Protection of existing trees is one very important element of preserving our current urban tree canopy. The other is improving development schemes that provide yet-to-be-planted trees with the soil they need to thrive and grow in a much more urbanised and dense environment than their predecessors faced.
Trees need large volumes of soil to grow big and healthy. This is established science. And the small plots they receive on a typical city street generally don’t provide enough for them to reach maturity. Urban tree and soil expert James Urban, FASLA, recommends that trees receive at least 28 m3 of soil (slightly less if the soil is being shared between two or more trees). In order to grow the kinds of trees the world wants —ecological workhorses, the kinds of trees the world needs in an ever-warming world —the trees them a solid head start with adequate amounts of soil.

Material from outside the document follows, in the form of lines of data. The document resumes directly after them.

Lemma se_map_wrapped {S A} pre (m : SE S A) s a s' : m s = (Ok a, s') -> se_map (wrap_err pre) m s = (Ok a, s').
Proof. intros H. unfold se_map. by rewrite H. Qed.

Lemma AtomicWriteFile_steady path data mode owner fs : steady path fs ->
  is_Ok (AtomicWriteFile path data mode owner fs).1 = true /\ fs_script (AtomicWriteFile path data mode owner fs).2 = [].
Proof.
  intros H. pose proof (steady_script _ _ H) as Hs. unfold AtomicWriteFile, atomicWriteFileWithFS.
  unfold fs_MkdirAll, fs_Chmod, fs_Chown, fs_Sync, fs_Close, fs_Rename, fs_OpenDir, fs_SyncDir.
  rewrite SE_bind_unfold. erewrite se_map_wrapped by by apply fs_op_steady.
  rewrite SE_bind_unfold. erewrite se_map_wrapped by by apply fs_CreateTemp_steady. cbv zeta.
  rewrite SE_bind_unfold. erewrite or_cleanup_steady by by apply fs_Write_steady.
  do 5 (rewrite SE_bind_unfold; erewrite or_cleanup_steady by by apply fs_op_steady).
  rewrite SE_bind_unfold. erewrite se_map_wrapped by by apply fs_op_steady.
  erewrite se_map_wrapped by by apply fs_op_steady. by split.
Qed.

(** ** Properties *)

(** C12: whatever operation fails, and wherever the process dies, [path] holds
    either its previous content or the complete, fsynced new content; no other
    existing file changes, and success also means the directory was fsynced. *)
Theorem AtomicWriteFile_atomic path data mode owner fs :
  let (r, fs') := AtomicWriteFile path data mode owner fs in
  match r with
  | Ok _ => fs_files fs' = replaced path data mode owner (fs_files fs) /\
            head (fs_synced_dirs fs') = Some (Dir path)
  | Err _ => untouched path (fs_files fs) (fs_files fs') \/
             fs_files fs' = replaced path data mode owner (fs_files fs)
  end.
Proof.
  pose proof (atomicWriteFile_hoare path data mode owner (fs_files fs) fs eq_refl) as H.
  unfold AtomicWriteFile. destruct (atomicWriteFileWithFS path data mode owner fs) as [[[]|e] fs']; exact H.
Qed.

Lemma untouched_lookup path files files' : untouched path files files' -> files' !! path = files !! path.
Proof. intros [->|(tmp & f & _ & Hne & _ & ->)]; [done|]. by rewrite lookup_insert_ne. Qed.

(** The shape clients use: what a reader of [path] can find afterwards. *)
Lemma AtomicWriteFile_reader path data mode owner fs r fs' :
  AtomicWriteFile path data mode owner fs = (r, fs') ->
  (is_Ok r = true -> fs_files fs' !! path = Some (MkFile data mode owner true)) /\
  (fs_files fs' !! path = fs_files fs !! path \/
   fs_files fs' !! path = Some (MkFile data mode owner true)).
Proof.
  intros H. unfold AtomicWriteFile in H.
  pose proof (atomicWriteFile_hoare path data mode owner (fs_files fs) fs eq_refl) as Ha. rewrite H in Ha.
  destruct r as [u|e].
  - destruct Ha as [-> _]. unfold replaced. rewrite lookup_insert_eq. auto.
  - split; [done|]. destruct Ha as [Hu| ->]; [left; by apply untouched_lookup|right].
    unfold replaced. by rewrite lookup_insert_eq.
Qed.
(** The loop of [replaceLocked]: on an error the jobs read so far stay in the map. *)
Fixpoint replace_loop (next : Z) (acc : gmap Z Job) (jobs : list Job) : result unit * (Z * gmap Z Job) :=
  match jobs with
  | [] => (Ok tt, (next, acc))
  | job :: jobs =>
      if (Job_ID job <? 1)%Z || negb (Job_SchemaVersion job =? 2)%Z
      then (Err (corrupt "invalid job"), (next, acc))
      else if bool_decide (is_Some (acc !! Job_ID job))
      then (Err (corrupt ("duplicate job id " +:+ Itoa (Job_ID job))), (next, acc))
      else
        let next := if (next <=? Job_ID job)%Z then wrap_s64 (Job_ID job + 1) else next in
        replace_loop next (<[Job_ID job := cloneJob job]> acc) jobs
  end.

Definition replaceLocked (next : Z) (jobs : list Job) : SE World unit := fun w =>
  if (next <? 1)%Z then (Err (corrupt "invalid next id"), w)
  else let (r, st) := replace_loop next ∅ jobs in (r, set_repo st.1 st.2 w).

(** [sort.Slice] by ID; the keys of the map are the IDs, so the order is unique. *)
Definition job_le (a b : Job) : Prop := (Job_ID a <= Job_ID b)%Z.
#[export] Instance job_le_dec : RelDecision job_le := fun a b => Z_le_dec _ _.
Definition sorted_jobs (jobs : gmap Z Job) : list Job :=
  merge_sort job_le (map (fun kv => cloneJob kv.2) (map_to_list jobs)).

Definition migrate_job (job : Job) : Job :=
  let job := Job_set_SchemaVersion 2 job in
  let job := Job_set_Revision 1 job in
  let job := Job_set_Enabled (negb (Job_Disabled job)) job in
  let job := Job_set_Action (MkAction ActionSync "" [] ""
    (MkSyncAction (Job_Engine job) (Job_Source job) (Job_Dest job) (Job_Mode job) (Job_Compare job)
       (Job_Bwlimit job) (Job_Backup job) (Job_BackupKeep job) (Job_MaxDel job) (Job_SkipNew job)
       (Job_SysBackup job) (Job_Exclude job))) job in
  let job := if string_eqb (Job_Kind job) "command"
             then Job_set_Action (MkAction ActionCommand "" [] (Job_Command job) zeroSyncAction) job else job in
  let job := Job_set_Scheduler (MkSchedulerPolicy SchedulerSyncBridge) job in
  let job := Job_set_NeedsReview true job in
  if string_eqb (Job_Backend job) "system" then Job_set_Scheduler (MkSchedulerPolicy SchedulerSystem) job else job.

Section Repository.
Context {codec : JobCodec}.

Definition persistCandidateLocked (next : Z) (jobs : gmap Z Job) : SE World unit :=
  w ← get_state;
  data ← lift (wrap_err "marshal job repository: " (marshal_store (MkJobStore 2 next (sorted_jobs jobs))));
  se_map (wrap_err "persist job repository: ")
    (on_fs (AtomicWriteFile (repo_path (w_repo w)) (data +:+ newline) 384 (repo_owner (w_repo w)))).

Definition migrateLegacyLocked (data : string) : SE World unit :=
  match legacy_of data with
  | Err e => lift (Err (corrupt ("invalid legacy JSON: " +:+ error_text e)))
  | Ok legacy =>
      if (legacy_Next legacy <? 1)%Z then lift (Err (corrupt "invalid legacy next id"))
      else
        _ ← replaceLocked (legacy_Next legacy) (map migrate_job (legacy_Jobs legacy));
        w ← get_state;
        _ ← se_map (wrap_err "write v1 migration backup: ")
              (on_fs (AtomicWriteFile (repo_path (w_repo w) +:+ ".v1." +:+ w_stamp w +:+ ".bak") data 384
                        (repo_owner (w_repo w))));
        persistCandidateLocked (repo_next (w_repo w)) (repo_jobs (w_repo w))
  end.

The UK is very behind on soil volume mandates. There are few soil volume standards in the UK and when there are, they tend to be very fragmented or specific to one locality like the attached from Leeds City Council. They are not requirements but guidance. The Sovereign Square project in Leeds followed the guidelines of medium and large trees by giving 12.6 m3 and 16.2 m3 for 15 trees in the new green space. LCC uses the following guidance measures:
In North America, cities are addressing this need by mandating minimum quantities of soil to be used in planting urban trees. Not all of these policies are perfect, but they are a quantum leap forward from planting a tree in a tiny plot and simply praying that it will thrive. The most ambitious policies are in Ontario, Canada, where several cities—including Toronto—require that all trees planted on city grounds be allotted 30 m3 of soil each. To see our list of the other cities in Canada and the U.S. that have joined Toronto in establishing soil volume minimum requirements, click here.

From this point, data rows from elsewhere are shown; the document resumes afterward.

Lemma candidates_canonical name p : p ∈ hostToolCandidates name -> canonical p.
Proof.
  unfold hostToolCandidates. intros Hp. destruct (string_eqb name "shell").
  { rewrite !elem_of_cons, elem_of_nil in Hp. destruct Hp as [->|[->|[]]]; by split. }
  destruct (bool_decide _) eqn:E; bool_simpl; [|by apply elem_of_nil in Hp].
  unfold usr_bin_first in Hp. rewrite !elem_of_cons, elem_of_nil in Hp.
  assert (Forall (fun n => canonical ("/usr/bin/" +:+ n) /\ canonical ("/bin/" +:+ n)) hostToolNames) as Hall
    by (repeat constructor).
  rewrite Forall_forall in Hall. destruct (Hall _ E). by destruct Hp as [->|[->|[]]].
Qed.

Lemma tools_known_ok t : tools_known t -> tools_ok t.
Proof.
  intros [Hp Hk]. split; [done|]. revert Hk. generalize (tool_list t), hostToolNames.
  induction 1 as [|p n ps ns Hpn _ IH]; constructor; [by eapply candidates_canonical|done].
Qed.

Lemma HostTools_inv r t :
  HostTools r = Ok t ->
  tools_ok t /\ Cap_Status (ByCode r CapHostToolchain) = CapabilityAvailable /\
  Forall2 (fun p name => default "" (Cap_Details (ByCode r CapHostToolchain) !! name) = p)
    (tool_list t) hostToolNames.
Proof.
  unfold HostTools. case_goal; [done|]. bool_simpl. str_eqb. intros H. res_inv. bool_simpl.
  repeat match goal with H : tool_path _ _ = Ok _ |- _ => apply tool_path_Ok in H as [? ?] end.
  unfold tools_ok, tool_list, hostToolNames. simpl. split_and!; [done| |done|];
    repeat (constructor; [assumption|]); constructor.
Qed.

Definition details_list (t : HostToolPaths) : list (string * string) :=
  ("profile", Tool_Profile t) :: zip hostToolNames (tool_list t).

Lemma details_lookup t name p : (name, p) ∈ details_list t -> details t !! name = Some p.
Proof.
  intros Hin. unfold details.
  apply (elem_of_list_to_map_1 (M := gmap string)); [|exact Hin].
  apply (bool_decide_unpack _). vm_compute. exact I.
Qed.

Lemma tool_path_details t : tools_ok t ->
  Forall (fun np => tool_path (details t) np.1 = Ok np.2) (zip hostToolNames (tool_list t)).
Proof.
  intros [_ Ht]. apply Forall_forall. intros [name p] Hin. simpl. apply tool_path_Ok.
  rewrite (details_lookup t name p) by (by right). split; [done|].
  rewrite Forall_forall in Ht. apply Ht. by eapply elem_of_zip_r.
Qed.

Trees ought to be considered a form of infrastructure, as much as buildings and roads are. Let’s focus not just on the quantity of trees being planted but also on the quality. And in order to ensure healthy trees, we must provide them with an adequate amount of soil to grow and thrive. U.K. cities and towns ought to consider implementing minimum soil volumes for street trees if U.K. cities are ever to see urban tree canopies that will help battle climate change and improve biodiversity. Cities other than Leeds must adopt minimum soil volumes to contribute to healthier, happier, economically vital communities.